Lors de pancréatite aiguë, une nutrition parentérale permet une meilleure récupération. L’état clinique n’autorise généralement pas la mise en place d’une sonde naso-œsophagienne avant une stabilisation médicale préalable (risque anesthésique). Il est conseillé de commencer par une nutrition parentérale partielle (mélange d´une source de glucides, d´acides aminés et de lipides) le plus tôt possible.

Chirurgie

Les interventions chirurgicales sont à éviter, car elles n’améliorent pas le taux de survie. Toutefois, certaines indications les justifient :

– un abcès (drainage et épiploïsation) ;

– une suspicion échographique de nécrose du pancréas (résection) ;

– une suspicion de tumeur (exérèse ou biopsie) ;

– une obstruction biliaire par un œdème autour du canal cholédoque et de son abouchement (cholécysto-duodénostomie). Mais, en général, cette obstruction se résout avec la diminution de l’inflammation.

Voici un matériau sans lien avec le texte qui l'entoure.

(* ===== verification/Typing.v ===== *)
(** Typing on the abstract screen of Screenbuf.v.

    A screen is [neat] when no line has a hole: the text of a line is followed by
    blanks only, and the text of the current line ends at the cursor.  With [low], the
    window also ends at the cursor's line, as long as nobody scrolled up.  Output of
    printing characters keeps a screen neat.  [wrapped ls k] says that the last [k]
    characters before the cursor follow each other without a line break in between,
    so that [k] backspaces take them back. *)

From Stdlib Require Import ZArith Lia Bool.
From stdpp Require Import base tactics numbers list option.
From S2P Require Import Prelude Port Mem Str Print Format Screenbuf.

Local Open Scope Z_scope.

Module Typing.
Import Screenbuf Format.

(** The first [n] cells of the line hold text, the others are blank. *)
Definition text_line (n : Z) (l : list Z) : Prop :=
  zlen l = 80 /\ 0 <= n <= 80 /\ forall k, 0 <= k < 80 -> (at_ 0 l k = SB_WHITESPACE <-> n <= k).

Record neat (low : bool) (s : screen) : Prop := mk_neat
  { n_lines : Forall (fun l => exists n, text_line n l) (sc_lines s);
    n_size : 1 <= zlen (sc_lines s) <= 200;
    n_tidy : text_line (sc_col s) (line s 0);
    n_col : 0 <= sc_col s < 80;
    n_view : low = true -> sc_view s <= 24 }.

(** The last [k] characters lie on the current line and full lines before it. *)
Fixpoint wrapped (ls : list (list Z)) (k : Z) : Prop :=
  match ls with
  | [] => k <= 0
  | l :: ls =>
      k <= text_length l \/
      (match ls with [] => False | l1 :: _ => text_length l1 = 80 end /\ wrapped ls (k - text_length l))
  end.

(** ** Lines *)

Lemma text_length_at l : forall n, 0 <= n <= zlen l ->
  (forall k, 0 <= k < n -> at_ 0 l k <> SB_WHITESPACE) ->
  (n < zlen l -> at_ 0 l n = SB_WHITESPACE) -> text_length l = n.
Proof.
  unfold zlen. induction l as [| x l IH]; intros n Hn Hk Hb; cbn [length text_length] in *; [lia |].
  destruct (Z.eq_dec n 0) as [-> | Hne].
  - specialize (Hb ltac:(lia)). rewrite at_cons in Hb. cbn [Z.eqb] in Hb. by rewrite Hb.
  - pose proof (Hk 0 ltac:(lia)) as H0. rewrite at_cons in H0. cbn [Z.eqb] in H0.
    rewrite (proj2 (Z.eqb_neq _ _) H0), (IH (n - 1)); [lia | lia | |].
    + intros k Hr. specialize (Hk (k + 1) ltac:(lia)). rewrite at_cons in Hk.
      destruct (Z.eqb_spec (k + 1) 0); [lia |]. by rewrite Z.add_simpl_r in Hk.
    + intros Hlt. specialize (Hb ltac:(lia)). rewrite at_cons in Hb.
      by destruct (Z.eqb_spec n 0).
Qed.

Lemma text_line_length n l : text_line n l -> text_length l = n.
Proof.
  intros (Hl & Hn & Hk). apply text_length_at; [lia | |].
  - intros k Hr E. apply Hk in E; lia.
  - intros Hlt. apply Hk; lia.
Qed.

Lemma text_line_blank : text_line 0 blank.
Proof. split; [done |]. split; [lia |]. intros k Hk. rewrite blank_at by done. split; [lia | done]. Qed.

Lemma text_line_empty l : text_line 0 l -> l = blank.
Proof.
  intros (Hl & _ & Hk). apply list_eq. intros i. unfold zlen in Hl.
  destruct (decide (i < 80)%nat) as [Hi | Hi].
    assert (l !! Z.to_nat (Z.of_nat i) = Some SB_WHITESPACE) as E
      by (apply cell_lookup; [unfold zlen; lia | apply Hk; lia]).
    rewrite Nat2Z.id in E. rewrite E. unfold blank. symmetry. by apply lookup_replicate_2.
  - rewrite !lookup_ge_None_2; [done | by unfold blank; rewrite length_replicate; lia | lia].
Qed.

(** A character behind the text. *)
Lemma text_line_put n l x : text_line n l -> n < 80 -> x <> SB_WHITESPACE ->
  text_line (n + 1) (<[Z.to_nat n := x]> l).
Proof.
  intros (Hl & Hn & Hk) Hlt Hx. split; [by rewrite zlen_insert |]. split; [lia |].
  intros k Hr. rewrite at_insert by lia. destruct (Z.eqb_spec k n); [split; [done | lia] |].
  rewrite Hk by done. lia.
Qed.

(** A blank instead of the last character. *)
Lemma text_line_erase n l : text_line n l -> 0 < n ->
  text_line (n - 1) (<[Z.to_nat (n - 1) := SB_WHITESPACE]> l).
Proof.
  intros (Hl & Hn & Hk) Hlt. split; [by rewrite zlen_insert |]. split; [lia |].
  intros k Hr. rewrite at_insert by lia. destruct (Z.eqb_spec k (n - 1)); [split; [lia | done] |].
  rewrite Hk by done. lia.
Qed.

(** ** Wrapped text *)

Lemma wrapped_nonpos ls k : k <= 0 -> wrapped ls k.
Proof. destruct ls as [| l ls]; [done |]. intros Hk. left. pose proof (text_length_bound l). lia. Qed.

(** Only the first lines matter. *)
Lemma wrapped_take_full m : forall l ls k, text_length l = 80 -> wrapped (l :: ls) k ->
  k <= 80 * Z.of_nat m -> (0 < m)%nat -> wrapped (take m (l :: ls)) k.
Proof.
  induction m as [| m IH]; intros l ls k Hl Hw Hk Hm; [lia |]. cbn [take wrapped] in *.
  destruct Hw as [Hw | [Hnext Hw]]; [by left |].
  destruct (Z.le_gt_cases k 80); [left; lia |]. right. destruct ls as [| l1 ls]; [done |].
  destruct m as [| m]; [lia |]. split; [done |].
  change (wrapped (take (S m) (l1 :: ls)) (k - text_length l)). apply IH; [done | done | lia | lia].
Qed.

Lemma wrapped_take m ls k : wrapped ls k -> k <= 80 * (Z.of_nat m - 1) -> (1 < m)%nat ->
  wrapped (take m ls) k.
Proof.
  intros Hw Hk Hm. destruct ls as [| l ls]; [by rewrite take_nil |]. destruct m as [| m]; [lia |].
  cbn [take wrapped] in *. destruct Hw as [Hw | [Hnext Hw]]; [by left |]. right.
  destruct ls as [| l1 ls]; [done |]. destruct m as [| m]; [lia |]. split; [done |].
  pose proof (text_length_bound l).
  change (wrapped (take (S m) (l1 :: ls)) (k - text_length l)).
  apply wrapped_take_full; [done | done | lia | lia].
Qed.

(** ** Output *)

Lemma newline_neat low s : neat low s -> neat low (newline s).
Proof.
  intros [Hl Hs Ht Hc Hv]. unfold newline.
  split; cbn [sc_lines sc_col sc_view line].
  - apply Forall_take. constructor; [exists 0; apply text_line_blank | done].
  - unfold zlen in *. rewrite length_take. cbn [length]. unfold NLINES. lia.
  - unfold line. cbn [sc_lines]. rewrite at_take by (unfold NLINES; lia). rewrite at_cons.
    apply text_line_blank.
  - lia.
  - intros Hlow. specialize (Hv Hlow). destruct (Z.eqb_spec (Z.min (sc_view s + 1) 199) 25); lia.
Qed.

Lemma put_char_spec low s c : neat low s -> -128 <= c < 128 -> c <> 0 ->
  neat low (put_char s c) /\
  forall k, k <= 1024 -> wrapped (sc_lines s) k -> wrapped (sc_lines (put_char s c)) (k + 1).
Proof.
  intros [Hl Hs Ht Hc Hv] Hch Hne. pose proof (char_word_visible s c Hch Hne) as Hx. unfold put_char.
  set (x := char_word s c) in *. clearbody x. destruct s as [[| l0 ls] col view clr]; [unfold zlen in Hs; cbn in Hs; lia |].
  unfold line, put_word in *. cbn [sc_lines sc_col sc_view sc_color insert list_insert] in *.
  unfold line in *. cbn [sc_lines] in *. change (at_ blank (l0 :: ls) 0) with l0 in *.
  pose proof (text_line_put col l0 x Ht ltac:(lia) Hx) as Ht'.
  pose proof (text_line_length _ _ Ht) as E0. pose proof (text_line_length _ _ Ht') as E1.
  set (l0' := <[Z.to_nat col := x]> l0) in *. clearbody l0'.
  apply List.Forall_cons_iff in Hl as [_ Hl].
  assert (zlen (l0' :: ls) = zlen (l0 :: ls)) as Ez by done.
  assert (forall k, wrapped (l0 :: ls) k -> wrapped (l0' :: ls) (k + 1)) as Hw.
  { intros k. cbn [wrapped]. rewrite E0, E1. intros [? | [? Hw]]; [left; lia | right].
    split; [done |]. by replace (k + 1 - (col + 1)) with (k - col) by lia. }
  unfold wrap. cbn [with_col sc_col sc_lines sc_view sc_color].
  destruct (Z.eqb_spec (col + 1) 80) as [E80 | N80].
  - split.
    + unfold newline. cbn [sc_lines sc_col sc_view sc_color with_col]. split; cbn [sc_lines sc_col sc_view].
      * apply Forall_take. constructor; [exists 0; apply text_line_blank |].
        constructor; [by exists (col + 1) | done].
      * unfold zlen in *. rewrite length_take. cbn [length] in *. unfold NLINES. lia.
      * unfold line. cbn [sc_lines]. rewrite at_take by (unfold NLINES; lia). rewrite at_cons.
        apply text_line_blank.
      * lia.
      * intros Hlow. specialize (Hv Hlow). destruct (Z.eqb_spec (Z.min (view + 1) 199) 25); lia.
    + intros k Hk Hwk. unfold newline. cbn [sc_lines with_col].
      apply wrapped_take; [| unfold NLINES; lia | unfold NLINES; lia]. right. split; [lia |].
      change (text_length blank) with 0. rewrite Z.sub_0_r. by apply Hw.
  - split; [| by intros k _; apply Hw].
    split; cbn [with_col sc_lines sc_col sc_view]; try done; try lia.
    constructor; [by exists (col + 1) | done].
Qed.

Lemma putchar_neat low s c s' : neat low s -> visible c -> putchar s c = Some s' -> neat low s'.
Proof.
  intros Hn Hc. unfold putchar, visible in *. destruct (Z.eqb_spec c 10).
  - intros [= <-]. by apply newline_neat.
  - destruct (Z.eqb_spec c 9); [lia |]. destruct (Z.eqb_spec c 8); [lia |]. intros [= <-].
    apply (put_char_spec low); [done | lia | lia].
Qed.

Lemma puts_neat low l : forall s s', neat low s -> Forall visible l -> puts s l = Some s' -> neat low s'.
Proof.
  induction l as [| c l IH]; intros s s' Hn Hl Hp; [by injection Hp as <- |].
  apply List.Forall_cons_iff in Hl as [Hc Hl]. cbn [puts] in Hp.
  apply bind_Some in Hp as (s1 & E1 & Hp). apply (IH s1); [| done | done].
  by apply (putchar_neat low s c).
Qed.

(** Text without a line break stays together. *)
Lemma puts_wrapped low l : forall s s' k, neat low s -> Forall (fun c => visible c /\ c <> 10) l ->
  puts s l = Some s' -> k + zlen l <= 1024 -> wrapped (sc_lines s) k ->
  wrapped (sc_lines s') (k + zlen l).
Proof.
  unfold zlen. induction l as [| c l IH]; intros s s' k Hn Hl Hp Hk Hw; cbn [length] in *.
  { injection Hp as <-. by rewrite Z.add_0_r. }
  apply List.Forall_cons_iff in Hl as [[Hc H10] Hl]. cbn [puts] in Hp.
  apply bind_Some in Hp as (s1 & E1 & Hp).
  replace (k + Z.of_nat (S (length l))) with (k + 1 + Z.of_nat (length l)) by lia.
  pose proof (putchar_neat low s c s1 Hn Hc E1) as Hn1. apply (IH s1); [done | done | done | lia |].
  unfold putchar, visible in *. destruct (Z.eqb_spec c 10); [lia |].
  destruct (Z.eqb_spec c 9); [lia |]. destruct (Z.eqb_spec c 8); [lia |]. injection E1 as <-.
  apply (put_char_spec low); [done | lia | lia | lia | done].
Qed.

(** ** Backspace *)

Lemma backspace_neat low s k : neat low s -> 1 <= k -> wrapped (sc_lines s) k ->
  exists s', backspace s = Some s' /\ neat low s' /\ wrapped (sc_lines s') (k - 1).
Proof.
  intros [Hl Hs Ht Hc Hv] Hk Hw. destruct s as [[| l0 ls] col view clr]; [unfold zlen in Hs; cbn in Hs; lia |].
  unfold line in *. cbn [sc_lines sc_col sc_view sc_color] in *.
  change (at_ blank (l0 :: ls) 0) with l0 in *. pose proof (text_line_length _ _ Ht) as E0.
  apply List.Forall_cons_iff in Hl as [_ Hl]. unfold backspace. cbn [sc_col sc_lines].
  destruct (Z.eqb_spec col 0) as [-> | Hne].
  - apply text_line_empty in Ht as ->. cbn [wrapped] in Hw. rewrite E0 in Hw.
    destruct Hw as [? | [Hfull Hw]]; [lia |]. destruct ls as [| l1 ls]; [done |].
    apply List.Forall_cons_iff in Hl as [(n1 & H1) Hl]. rewrite (text_line_length _ _ H1) in Hfull.
    subst n1. unfold zlen in Hs. cbn [length] in Hs.
    rewrite (proj2 (Z.eqb_neq _ 1)) by (unfold zlen; cbn [length]; lia).
    unfold join, line. cbn [sc_lines sc_view sc_color].
    change (at_ blank (blank :: l1 :: ls) 0) with blank. change (at_ blank (blank :: l1 :: ls) 1) with l1.
    rewrite (text_line_length _ _ H1), bool_decide_eq_true_2 by done. cbn [Z.ltb Z.compare andb fmap option_fmap option_map drop].
    eexists. split; [done |].
    unfold erase, put_word, with_col, line. cbn [sc_lines sc_col sc_view sc_color insert list_insert].
    change (at_ blank (l1 :: ls) 0) with l1. pose proof (text_line_erase 80 l1 H1 ltac:(lia)) as H1'.
    split; [split |]; cbn [sc_lines sc_col sc_view]; try done; try lia.
    + constructor; [by exists (80 - 1) | done].
    + unfold zlen. cbn [length]. lia.
    + intros Hlow. specialize (Hv Hlow). destruct (view =? 0) eqn:Ev; [lia |]. apply Z.eqb_neq in Ev. lia.
    + cbn [wrapped] in Hw |- *. rewrite Z.sub_0_r in Hw. rewrite (text_line_length _ _ H1) in Hw.
      rewrite (text_line_length _ _ H1'). destruct Hw as [? | [? Hw]]; [left; lia | right].
      split; [done |]. by replace (k - 1 - (80 - 1)) with (k - 80) by lia.
  - eexists. split; [done |]. unfold erase, put_word, with_col, line.
    cbn [sc_lines sc_col sc_view sc_color insert list_insert]. change (at_ blank (l0 :: ls) 0) with l0.
    pose proof (text_line_erase col l0 Ht ltac:(lia)) as Ht'.
    split; [split |]; cbn [sc_lines sc_col sc_view]; try done; try lia.
    + constructor; [by exists (col - 1) | done].
    + cbn [wrapped] in Hw |- *. rewrite E0 in Hw. rewrite (text_line_length _ _ Ht').
      destruct Hw as [? | [? Hw]]; [left; lia | right]. split; [done |].
      by replace (k - 1 - (col - 1)) with (k - col) by lia.
Qed.

(** ** The other operations *)

Lemma scroll_down_low s : neat true s -> scroll_down s = s.
Proof.
  intros Hn. unfold scroll_down, with_view. destruct s as [ls col v clr]. cbn [sc_view sc_lines sc_col sc_color].
  destruct (Z.gtb_spec v 25); [| done]. pose proof (n_view _ _ Hn eq_refl). cbn in *. lia.
Qed.

Lemma scroll_down_neat low s : neat low s -> neat low (scroll_down s).
Proof.
  intros [Hl Hs Ht Hc Hv]. split; try done. intros Hlow. specialize (Hv Hlow).
  unfold scroll_down, with_view. cbn [sc_view]. destruct (Z.gtb_spec (sc_view s) 25); lia.
Qed.

(** Any window is good enough for a screen that may be scrolled up. *)
Lemma with_view_neat low s v : neat low s -> neat false (with_view s v).
Proof. by intros [Hl Hs Ht Hc Hv]. Qed.

Lemma recolor_neat low s c : neat low s -> neat low (mk_screen (sc_lines s) (sc_col s) (sc_view s) c).
Proof. by intros [Hl Hs Ht Hc Hv]. Qed.

Lemma cleared_neat low c : neat low (cleared c).
Proof.
  split; cbn [cleared sc_lines sc_col sc_view]; try lia.
  - constructor; [exists 0; apply text_line_blank | constructor].
  - unfold zlen. cbn. lia.
  - apply text_line_blank.
Qed.

End Typing.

La phase postopératoire exige la mise en place de soins intensifs.

SUIVI OPÉRATOIRE

Au cours de l’hospitalisation, il est conseillé de répéter les examens cliniques trois fois par jour. Sont à suivre l’hyperglycémie, l’hypovolémie, les gaz du sang, l’ionogramme, les lactates, la protéine C-réactive et la pression artérielle. Les examens échographiques peuvent être répétés.

  • 1 Watson P.J., Roulois A.J., Scase T. et coll. Prevalence and breed distribution of chronic pancreatitis at post-mortem examination in first-opinion dogs. J. Small Anim. Pract. 2007;48(11):609-618.

VALÉRIE FREICHE, DESV de médecine interne, praticienne à Bordeaux (Gironde). Article tiré d’une conférence présentée au congrès du Gemi en Avignon, en avril 2012.

La fluidothérapie, la lutte contre la douleur et les vomissements sont les points clés du traitement. L’usage de corticoïdes est à réserver à des cas précis.